::: Material to process

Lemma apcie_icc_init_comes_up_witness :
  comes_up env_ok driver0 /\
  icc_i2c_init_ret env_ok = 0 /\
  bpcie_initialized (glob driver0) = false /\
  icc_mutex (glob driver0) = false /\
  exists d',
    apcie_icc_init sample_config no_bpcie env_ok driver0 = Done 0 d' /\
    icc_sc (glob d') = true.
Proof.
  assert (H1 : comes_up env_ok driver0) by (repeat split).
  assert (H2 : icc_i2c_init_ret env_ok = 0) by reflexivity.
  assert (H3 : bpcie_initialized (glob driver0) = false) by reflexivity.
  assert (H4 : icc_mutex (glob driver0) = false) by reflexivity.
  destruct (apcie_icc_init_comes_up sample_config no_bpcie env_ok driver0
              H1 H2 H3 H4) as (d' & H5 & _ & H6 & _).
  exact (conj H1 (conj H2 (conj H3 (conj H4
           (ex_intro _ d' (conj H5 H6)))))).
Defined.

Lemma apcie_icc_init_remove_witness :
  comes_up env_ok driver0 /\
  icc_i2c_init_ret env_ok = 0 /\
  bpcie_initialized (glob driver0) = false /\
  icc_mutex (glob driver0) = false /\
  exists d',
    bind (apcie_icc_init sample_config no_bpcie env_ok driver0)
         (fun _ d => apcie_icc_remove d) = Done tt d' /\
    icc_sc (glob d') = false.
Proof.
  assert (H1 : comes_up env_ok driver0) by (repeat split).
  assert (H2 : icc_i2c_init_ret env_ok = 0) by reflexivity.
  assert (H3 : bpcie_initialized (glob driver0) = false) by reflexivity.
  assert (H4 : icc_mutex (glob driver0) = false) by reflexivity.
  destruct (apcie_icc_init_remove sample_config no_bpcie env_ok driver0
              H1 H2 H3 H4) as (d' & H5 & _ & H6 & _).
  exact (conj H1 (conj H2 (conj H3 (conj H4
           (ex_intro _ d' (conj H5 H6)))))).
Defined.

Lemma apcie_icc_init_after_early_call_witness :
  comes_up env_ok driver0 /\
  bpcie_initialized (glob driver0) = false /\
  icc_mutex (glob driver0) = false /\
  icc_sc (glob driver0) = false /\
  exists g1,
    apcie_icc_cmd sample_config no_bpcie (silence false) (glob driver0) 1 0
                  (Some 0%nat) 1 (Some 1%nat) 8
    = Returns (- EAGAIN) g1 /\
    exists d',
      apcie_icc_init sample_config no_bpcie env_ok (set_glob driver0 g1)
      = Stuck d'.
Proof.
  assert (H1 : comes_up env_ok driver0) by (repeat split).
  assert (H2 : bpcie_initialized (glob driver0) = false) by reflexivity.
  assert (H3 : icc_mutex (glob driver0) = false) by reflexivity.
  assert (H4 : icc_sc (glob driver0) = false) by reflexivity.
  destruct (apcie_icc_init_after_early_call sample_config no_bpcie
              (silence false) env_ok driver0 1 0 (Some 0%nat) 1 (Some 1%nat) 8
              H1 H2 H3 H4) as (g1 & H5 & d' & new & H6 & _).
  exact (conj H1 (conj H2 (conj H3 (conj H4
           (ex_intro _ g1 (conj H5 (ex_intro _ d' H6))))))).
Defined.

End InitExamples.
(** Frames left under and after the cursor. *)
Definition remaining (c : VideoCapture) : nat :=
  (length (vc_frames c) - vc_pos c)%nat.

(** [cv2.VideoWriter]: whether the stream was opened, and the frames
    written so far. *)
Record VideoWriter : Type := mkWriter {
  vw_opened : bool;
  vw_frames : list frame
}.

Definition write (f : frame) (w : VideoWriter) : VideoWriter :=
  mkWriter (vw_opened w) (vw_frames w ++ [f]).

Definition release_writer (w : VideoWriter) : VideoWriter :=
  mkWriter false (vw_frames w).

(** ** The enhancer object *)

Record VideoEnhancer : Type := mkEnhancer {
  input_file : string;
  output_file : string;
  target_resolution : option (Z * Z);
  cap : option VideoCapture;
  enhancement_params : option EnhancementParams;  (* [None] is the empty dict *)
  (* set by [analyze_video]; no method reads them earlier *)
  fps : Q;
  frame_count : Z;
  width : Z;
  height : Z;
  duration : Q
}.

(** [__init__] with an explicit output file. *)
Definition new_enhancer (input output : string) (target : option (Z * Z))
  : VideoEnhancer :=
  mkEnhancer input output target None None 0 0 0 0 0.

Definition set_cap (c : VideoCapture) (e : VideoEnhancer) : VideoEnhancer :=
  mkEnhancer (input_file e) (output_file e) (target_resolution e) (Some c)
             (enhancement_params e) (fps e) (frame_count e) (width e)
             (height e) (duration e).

::::::

_Exercise directions_
Scan the data above for the word "mkWriter", then copy every line that holds it.

_Problem solution_
Record VideoWriter : Type := mkWriter {
  mkWriter (vw_opened w) (vw_frames w ++ [f]).
  mkWriter false (vw_frames w).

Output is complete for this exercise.